In the late 1990s, doctors tried prostate massage in conjunction with antibiotics for the treatment of chronic bacterial prostatitis with uncertain results.[1][2] In recent trials, however, prostate massage was not shown to improve outcomes compared to antibiotics alone.[3] As a consequence of these findings, prostate massage is not used in the treatment of any medical disorder today[citation needed], and prostate massage should never be performed on patients with acute prostatitis, because the infection can spread elsewhere in the body if massage is performed.[4]
Vigorous prostate massage has been documented with consequences that are health- and life-threatening: periprostatic hemorrhage,[5] cellulitis, Fournier's gangrene,[6] septicaemia, possible disturbance and metastasis of prostate cancer to other parts of the body, and hemorrhoidal flare-up.[7]

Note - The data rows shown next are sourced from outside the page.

(* ===== verification/Log.v ===== *)
(** * The write-ahead log of xv6's file system (log.c)

    The state is the buffer cache and the disk of Bio.v, the log's own record
    and the list of channels that were woken.  One thread runs the code; what
    other threads did to the log is part of the state it starts in. *)

From S2P Require Import Prelude Bytes Bio.

Definition MAXOPBLOCKS : Z := 10.
Definition LOGSIZE : Z := 30.

(** [struct log], src/hw3/xv6/log.c:34-48 *)
Record log := Log {
  start : Z; log_size : Z; outstanding : Z; committing : bool; log_dev : Z;
  lh_n : Z;              (* lh.n *)
  lh_block : list Z      (* lh.block, LOGSIZE entries *)
}.
Definition set_outstanding (x : Z) (l : log) := Log (start l) (log_size l) x (committing l) (log_dev l) (lh_n l) (lh_block l).
Definition set_committing (x : bool) (l : log) := Log (start l) (log_size l) (outstanding l) x (log_dev l) (lh_n l) (lh_block l).
Definition set_lh_n (x : Z) (l : log) := Log (start l) (log_size l) (outstanding l) (committing l) (log_dev l) x (lh_block l).
Definition set_lh_block (x : list Z) (l : log) := Log (start l) (log_size l) (outstanding l) (committing l) (log_dev l) (lh_n l) x.

Record lsys := Lsys { io : bio; lg : log; woken : list Z }.
Definition set_io (x : bio) (s : lsys) := Lsys x (lg s) (woken s).
Definition set_lg (x : log) (s : lsys) := Lsys (io s) x (woken s).

(** An operation of the buffer cache, and a change of the log's record. *)
Definition bio_ {A} (m : M bio A) : M lsys A := zoom io set_io m.
Definition upd_log (f : log → log) : M lsys unit := modify (λ s, set_lg (f (lg s)) s).

Definition LOGLOCK : Z := 2.                       (* &log.lock *)
Definition LOGCHAN : Z := 3.                       (* &log *)
Definition wakeup (c : Z) : M lsys unit := modify (λ s, Lsys (io s) (lg s) (woken s ++ [c])).

Definition HDRSIZE : nat := 124.                   (* sizeof(struct logheader) *)
Definition hdr_n : nat := 0.                       (* offset of n *)
Definition hdr_block (i : nat) : nat := 4 + 4 * i. (* offset of block[i] *)

(** memmove(dst->data, src->data, BSIZE) *)
Definition copy_data (dst src : nat) : M bio unit :=
  b ← get_buf src; upd_buf dst (set_data (data b)).

(** [install_trans: one block], src/hw3/xv6/log.c:75-80 *)
Definition install_block (tail : nat) : M lsys unit :=
  l ← gets lg;
  n ← int_ (start l + Z.of_nat tail + 1);
  lbuf ← bio_ (bread (u32 (log_dev l)) (u32 n));
  b ← of_option (lh_block l !! tail);
  dbuf ← bio_ (bread (u32 (log_dev l)) (u32 b));
  bio_ (copy_data dbuf lbuf);;
  bio_ (bwrite dbuf);;
  bio_ (brelse lbuf);;
  bio_ (brelse dbuf).

(** [install_trans], src/hw3/xv6/log.c:68-82 *)
Definition install_trans : M lsys unit :=
  l ← gets lg;
  for_ (R := unit) (Z.to_nat (lh_n l)) 0 (λ tail, install_block tail;; mret None);;
  mret tt.

(** [read_head], src/hw3/xv6/log.c:84-96 *)
Definition read_head : M lsys unit :=
  l ← gets lg;
  buf ← bio_ (bread (u32 (log_dev l)) (u32 (start l)));
  b ← bio_ (get_buf buf);
  upd_log (set_lh_n (get_i32 hdr_n (data b)));;
  for_ (R := unit) (Z.to_nat (get_i32 hdr_n (data b))) 0 (λ i,
    l ← gets lg;
    _ ← of_option (lh_block l !! i);
    upd_log (set_lh_block (<[i := get_i32 (hdr_block i) (data b)]> (lh_block l)));;
    mret None);;
  bio_ (brelse buf).

(** [write_head], src/hw3/xv6/log.c:98-113 *)
Definition write_head : M lsys unit :=
  l ← gets lg;
  buf ← bio_ (bread (u32 (log_dev l)) (u32 (start l)));
  bio_ (b ← get_buf buf; upd_buf buf (set_data (put_u32 hdr_n (lh_n l) (data b))));;
  for_ (R := unit) (Z.to_nat (lh_n l)) 0 (λ i,
    x ← of_option (lh_block l !! i);
    bio_ (b ← get_buf buf; upd_buf buf (set_data (put_u32 (hdr_block i) x (data b))));;
    mret None);;
  bio_ (bwrite buf);;
  bio_ (brelse buf).

(** [recover_from_log], src/hw3/xv6/log.c:115-122 *)
Definition recover_from_log : M lsys unit :=
  read_head;;
  install_trans;;
  upd_log (set_lh_n 0);;
  write_head.

(** [begin_op], src/hw3/xv6/log.c:124-141
    When the thread has to wait it sleeps on the log, without the lock. *)
Definition begin_op : M lsys unit :=
  bio_ (acquire LOGLOCK);;
  l ← gets lg;
  if committing l then bio_ (release LOGLOCK);; fail (Sleep LOGCHAN)
  else if lh_n l + (outstanding l + 1) * MAXOPBLOCKS >? LOGSIZE then bio_ (release LOGLOCK);; fail (Sleep LOGCHAN)
  else
    upd_log (set_outstanding (outstanding l + 1));;
    bio_ (release LOGLOCK).

(** [write_log: one block], src/hw3/xv6/log.c:183-188 *)
Definition write_log_block (tail : nat) : M lsys unit :=
  l ← gets lg;
  n ← int_ (start l + Z.of_nat tail + 1);
  to ← bio_ (bread (u32 (log_dev l)) (u32 n));
  b ← of_option (lh_block l !! tail);
  from ← bio_ (bread (u32 (log_dev l)) (u32 b));
  bio_ (copy_data to from);;
  bio_ (bwrite to);;
  bio_ (brelse from);;
  bio_ (brelse to).

(** [write_log], src/hw3/xv6/log.c:176-190 *)
Definition write_log : M lsys unit :=
  l ← gets lg;
  for_ (R := unit) (Z.to_nat (lh_n l)) 0 (λ tail, write_log_block tail;; mret None);;
  mret tt.

(** [commit], src/hw3/xv6/log.c:192-202 *)
Definition commit : M lsys unit :=
  l ← gets lg;
  if lh_n l >? 0 then
    write_log;;
    write_head;;
    install_trans;;
    upd_log (set_lh_n 0);;
    write_head
  else mret tt.

(** [end_op], src/hw3/xv6/log.c:143-174 *)
Definition end_op : M lsys unit :=
  bio_ (acquire LOGLOCK);;
  upd_log (λ l, set_outstanding (outstanding l - 1) l);;
  l ← gets lg;
  panic_unless (negb (committing l)) "log.committing";;
  let do_commit := outstanding l =? 0 in
  (if do_commit then upd_log (set_committing true) else wakeup LOGCHAN);;
  bio_ (release LOGLOCK);;
  if do_commit then
    commit;;
    bio_ (acquire LOGLOCK);;
    upd_log (set_committing false);;
    wakeup LOGCHAN;;
    bio_ (release LOGLOCK)
  else mret tt.

(** [log_write: the place of the block in the header], src/hw3/xv6/log.c:224-227 *)
Fixpoint log_slot (n : nat) (blocks : list Z) (b : Z) : nat :=
  match n, blocks with
  | S n', x :: blocks' => if u32 x =? b then 0 else S (log_slot n' blocks' b)
  | _, _ => 0
  end.

(** [log_write], src/hw3/xv6/log.c:204-233 *)
Definition log_write (i : nat) : M lsys unit :=
  l ← gets lg;
  panic_unless (negb ((LOGSIZE <=? lh_n l) || (log_size l - 1 <=? lh_n l))) "too big a transaction";;
  panic_unless (negb (outstanding l <? 1)) "log_write outside of trans";;
  bio_ (acquire LOGLOCK);;
  b ← bio_ (get_buf i);
  let k := log_slot (Z.to_nat (lh_n l)) (lh_block l) (blockno b) in
  _ ← of_option (lh_block l !! k);
  upd_log (set_lh_block (<[k := i32 (blockno b)]> (lh_block l)));;
  (if Z.of_nat k =? lh_n l then upd_log (set_lh_n (lh_n l + 1)) else mret tt);;
  bio_ (upd_buf i (λ b, set_flags (Z.lor (flags b) B_DIRTY) b));;
  bio_ (release LOGLOCK).

(** [struct superblock], src/hw3/xv6/fs.h:14-22 *)
Record superblock := Superblock {
  sb_size : Z; nblocks : Z; ninodes : Z; nlog : Z; logstart : Z; inodestart : Z; bmapstart : Z
}.
Definition sb_of (x : list Z) : superblock :=
  Superblock (get_u32 0 x) (get_u32 4 x) (get_u32 8 x) (get_u32 12 x) (get_u32 16 x) (get_u32 20 x) (get_u32 24 x).

(** [readsb], src/hw3/xv6/fs.c:30-39 *)
Definition readsb (dev : Z) : M bio superblock :=
  bp ← bread (u32 dev) 1;
  b ← get_buf bp;
  brelse bp;;
  mret (sb_of (data b)).

(** [initlog], src/hw3/xv6/log.c:53-66 *)
Definition initlog (dev : Z) : M lsys unit :=
  panic_unless (negb (bool_decide (BSIZE ≤ HDRSIZE)%nat)) "initlog: too big logheader";;
  bio_ (modify (λ s, set_spin (spin s ∖ {[LOGLOCK]}) s));;
  sb ← bio_ (readsb dev);
  upd_log (λ l, Log (i32 (logstart sb)) (i32 (nlog sb)) (outstanding l) (committing l) dev (lh_n l) (lh_block l));;
  recover_from_log.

Electroejaculation is a procedure in which nerves are stimulated via an electric probe, which is inserted into the rectum adjacent to the prostate. It is most commonly encountered in animal husbandry for the purpose of collecting semen samples for testing or breeding.
Prostate massage was once the most popular therapeutic maneuver used to treat prostatitis.[8] According to the Prostatitis Foundation,[9] "it used to be, in the age before antibiotics (before about 1960 for prostatitis), doctors performed massage when their patients had prostatitis. In some cases it was enough to cure them of the disease. ... it fell out of common practice with the advent of antibiotics. It's much easier to prescribe a pill and send the patient home." However, according to WebMD,[10] in many prostatitis cases antibiotics do not work because the swelling and inflammation caused by the infection closes off the acini (or sacs), causing the acini not to "shed" bacteria, and protecting the bacteria inside from antibiotics and the body's own immune cells.
Continuing research in emerging medical communities,[11][12] published articles in non-medical circles,[13][14] and anecdotal evidence on the Internet shows that there is still interest in the technique as alternative therapy.
In China, a 2008 survey of 627 urologists found that prostate massage is used prevalently as a nonpharmacological therapy for chronic prostatitis.[15]